Word.Application should identify itself as Microsoft Word, not WPS.
A validated MathType template path on this machine was C:\Program Files (x86)\MathType\Office Support\32\MathType Commands 2016.dotm.
Forward bulk conversion worked reliably through reflection-based InvokeMember('Run', ...).

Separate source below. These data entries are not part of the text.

(* ===== verification/Handlers.v ===== *)
(** The handlers a thread runs on its two pipes (handler_lib.c): the two sides of
    ping, the sender and the receiver. *)
From stdpp Require Import gmap.
From Stdlib Require Import SpecFloat.
From S2P Require Import Prelude Abi Ring PipeDefs PipeApi Udp Process.
Open Scope Z_scope.
Open Scope c_scope.

Definition PING_PACKET_SIZE : Z := 10.
Definition PING_SERIES_LENGTH : Z := 500.

(** [struct xen_shm_handler_transfert] *)
Record handler_transfert := HandlerTransfert {
  buffer_len : Z;
  print_info : Z;
}.

(** ** Numbers *)

(** A [double] is an IEEE binary64 number. *)
Definition double : Type := spec_float.
Definition double_of (z : Z) : double := binary_normalize 53 1024 z 0 false.
Definition double_mul : double → double → double := SFmul 53 1024.
Definition double_div : double → double → double := SFdiv 53 1024.
(** [(uint64_t) x]: the integral part, undefined when it does not fit. *)
Definition uint64_of (x : double) : option Z :=
  match x with
  | S754_zero _ => Some 0
  | S754_finite s m e =>
      let v := if 0 <=? e then Z.pos m * 2 ^ e else Z.pos m / 2 ^ (- e) in
      let v := if s then - v else v in
      if (0 <=? v) && (v <? 2 ^ 64) then Some v else None
  | S754_infinity _ | S754_nan => None
  end.

(** [struct timeval] *)
Definition timeval : Type := Z * Z.

Section Handlers.
Context `{!UdpEnv}.

Definition xen_shm_handler_get_id : M process Z := λ p,
  Done (unique_handler_id p) (set_unique_handler_id (u32 (unique_handler_id p + 1)) p).

Definition stop_set : M process bool := let* r := ask LoadStop in ret (negb (u_ret r =? 0)).

(** A function of the pipe library on a buffer of the caller, [bytes] at address
    [base]: the result and what the buffer then holds. *)
Definition lend (base : Z) (bytes : list Z) (w : world) : world :=
  World (sh w) (priv w) (live w) base bytes (errno w) (clock w) (calls w) (trace w).
Definition with_memory {A} (h base : Z) (bytes : list Z) (f : PipeEnv → M world A) : M process (A * list Z) :=
  on_pipe h (λ E, modify (lend base bytes) ;; let* a := f E in λ w, Done (a, usr w) w).

(** [fuel] bounds the rounds of a wait and [garbage] is what the stack holds;
    [rounds] bounds the turns of the handler. *)
Variables (fuel : nat) (garbage : Z).

Definition write_all (h base : Z) (bytes : list Z) (n : Z) : M process (Z * list Z) :=
  with_memory h base bytes (λ E, xen_shm_pipe_write_all fuel garbage base n).
Definition read_all (h base : Z) (bytes : list Z) (n : Z) : M process (Z * list Z) :=
  with_memory h base bytes (λ E, xen_shm_pipe_read_all fuel garbage base n).
Definition flush (h : Z) : M process unit := let* _ := on_pipe h (λ E, xen_shm_pipe_flush) in ret tt.

(** ** Ping *)

(** One exchange of the client's series; [noise] is at address [a]. *)
Definition ping_exchange (data : handler_data) (a : Z) (x : Z * list Z) : M process (flow (Z * list Z) unit) :=
  let '(i, noise) := x in
  if negb (i <? PING_SERIES_LENGTH) then ret (Break x) else
  let* r := write_all (hd_send_fd data) a noise PING_PACKET_SIZE in
  let '(len, noise) := r in
  if len <? 0 then ask_ Print ;; ret (Return tt) else
  flush (hd_receive_fd data) ;;
  let* r := read_all (hd_receive_fd data) a noise PING_PACKET_SIZE in
  let '(len, noise) := r in
  if len <? 0 then ask_ Print ;; ret (Return tt) else
  flush (hd_receive_fd data) ;;
  ret (Continue (i + 1, noise)).
Definition ping_series (data : handler_data) (a : Z) (noise : list Z) : M process (flow (list Z) unit) :=
  let* stop := stop_set in
  if stop then ret (Break noise) else
  ask_ ClockGettime ;;
  let* r := loop (S (Z.to_nat PING_SERIES_LENGTH)) (ping_exchange data a) (0, noise) in
  match r with
  | inr _ => ret (Return tt)
  | inl (_, noise) => ask_ ClockGettime ;; ask_ Print ;; ret (Continue noise)
  end.
(** [noise] is not initialised. The handlers return NULL. *)
Definition xen_shm_handler_ping_client (rounds : nat) (data : handler_data) (a : Z) (noise : list Z) :
    M process Z :=
  let* _ := loop rounds (ping_series data a) noise in ret 0.

Definition ping_answer (data : handler_data) (a : Z) (noise : list Z) : M process (flow (list Z) unit) :=
  let* stop := stop_set in
  if stop then ret (Break noise) else
  let* r := read_all (hd_receive_fd data) a noise PING_PACKET_SIZE in
  let '(len, noise) := r in
  if len <? 0 then ask_ Print ;; ret (Return tt) else
  flush (hd_receive_fd data) ;;
  let* r := write_all (hd_send_fd data) a noise PING_PACKET_SIZE in
  let '(len, noise) := r in
  if len <? 0 then ask_ Print ;; ret (Return tt) else
  flush (hd_send_fd data) ;;
  ret (Continue noise).
Definition xen_shm_handler_ping_server (rounds : nat) (data : handler_data) (a : Z) (noise : list Z) :
    M process Z :=
  let* _ := loop rounds (ping_answer data a) noise in ret 0.

(** ** Transfers *)

(** The locals of a transfer. *)
Record transfer_locals := TransferLocals {
  byte_counter : Z;
  print_threashold : Z;
  last_print_s : Z;
  in_stamp : timeval;
}.

Definition gettimeofday : M process timeval := let* r := ask GetTimeOfDay in ret (u_ret r, u_out r).
Definition to_uint64 (x : double) : M process Z :=
  match uint64_of x with Some v => ret v | None => throw Undefined end.

(** [(uint64_t) (bandwidth * 1000000)/4] with [bandwidth = 2000]. *)
Definition transfer_start : M process transfer_locals :=
  let* v := to_uint64 (double_mul (double_of 2000) (double_of 1000000)) in
  let* t := gettimeofday in
  ret (TransferLocals 0 (v / 4) (u64 (fst t)) t).

(** The measure, after more than [print_threashold] bytes. *)
Definition transfer_print (l : transfer_locals) : M process transfer_locals :=
  let* out := gettimeofday in
  let delay := u64 (u64 (fst out - fst (in_stamp l)) * 1000000 + u64 (snd out - snd (in_stamp l))) in
  let bandwidth := double_div (double_mul (double_of (byte_counter l)) (double_of 8)) (double_of delay) in
  let* threashold := to_uint64 (double_div (double_mul bandwidth (double_of 1000000)) (double_of 4)) in
  let* last :=
    if last_print_s l <? u64 (fst out) then ask_ Print ;; ret (u64 (fst out)) else ret (last_print_s l) in
  ret (TransferLocals 0 threashold last out).

(** One turn of a transfer that moves the buffer by [move]. *)
Definition transfer_turn (move : list Z → M process (Z * list Z)) (trans_data : handler_transfert)
    (x : list Z * transfer_locals) : M process (flow (list Z * transfer_locals) unit) :=
  let '(buffer, l) := x in
  let* stop := stop_set in
  if stop then ret (Break x) else
  let* r := move buffer in
  let '(ret_, buffer) := r in
  if ret_ <? 0 then ask_ Print ;; ret (Return tt) else
  let l := TransferLocals (u64 (byte_counter l + buffer_len trans_data)) (print_threashold l) (last_print_s l) (in_stamp l) in
  if negb (print_info trans_data =? 0) && (print_threashold l <? byte_counter l) then
    let* l := transfer_print l in ret (Continue (buffer, l))
  else ret (Continue (buffer, l)).

(** [mem] is what the allocated memory holds; [free] is not reached after an error. *)
Definition run_transfer (rounds : nat) (move : Z → list Z → M process (Z * list Z)) (trans_data : handler_transfert)
    (mem : list Z) : M process Z :=
  let* b := ask (Malloc (buffer_len trans_data)) in
  let* _ := xen_shm_handler_get_id in
  let* l := transfer_start in
  let* r := loop rounds (transfer_turn (move (u_ret b)) trans_data) (if u_ret b =? 0 then [] else mem, l) in
  match r with
  | inr _ => ret 0
  | inl _ => ask_ (Free (u_ret b)) ;; ret 0
  end.

Definition xen_shm_handler_sender (rounds : nat) (data : handler_data) (trans_data : handler_transfert)
    (mem : list Z) : M process Z :=
  run_transfer rounds (λ b buffer, write_all (hd_send_fd data) b buffer (buffer_len trans_data)) trans_data mem.
Definition xen_shm_handler_receiver (rounds : nat) (data : handler_data) (trans_data : handler_transfert)
    (mem : list Z) : M process Z :=
  run_transfer rounds (λ b buffer, read_all (hd_receive_fd data) b buffer (buffer_len trans_data)) trans_data mem.
End Handlers.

Reverse OLE-to-TeX extraction worked reliably by selecting Equation.DSMT4 inline shapes and running MathTypeCommands.UILib.MTCommand_TeXToggle.
A validated Windows PDF extraction environment on this machine was D:\anaconda3\envs\pdf-extractor\python.exe.

Read references/docx-to-markdown.md, references/pdf-to-markdown.md, and references/troubleshooting.md when the environment drifts away from that baseline.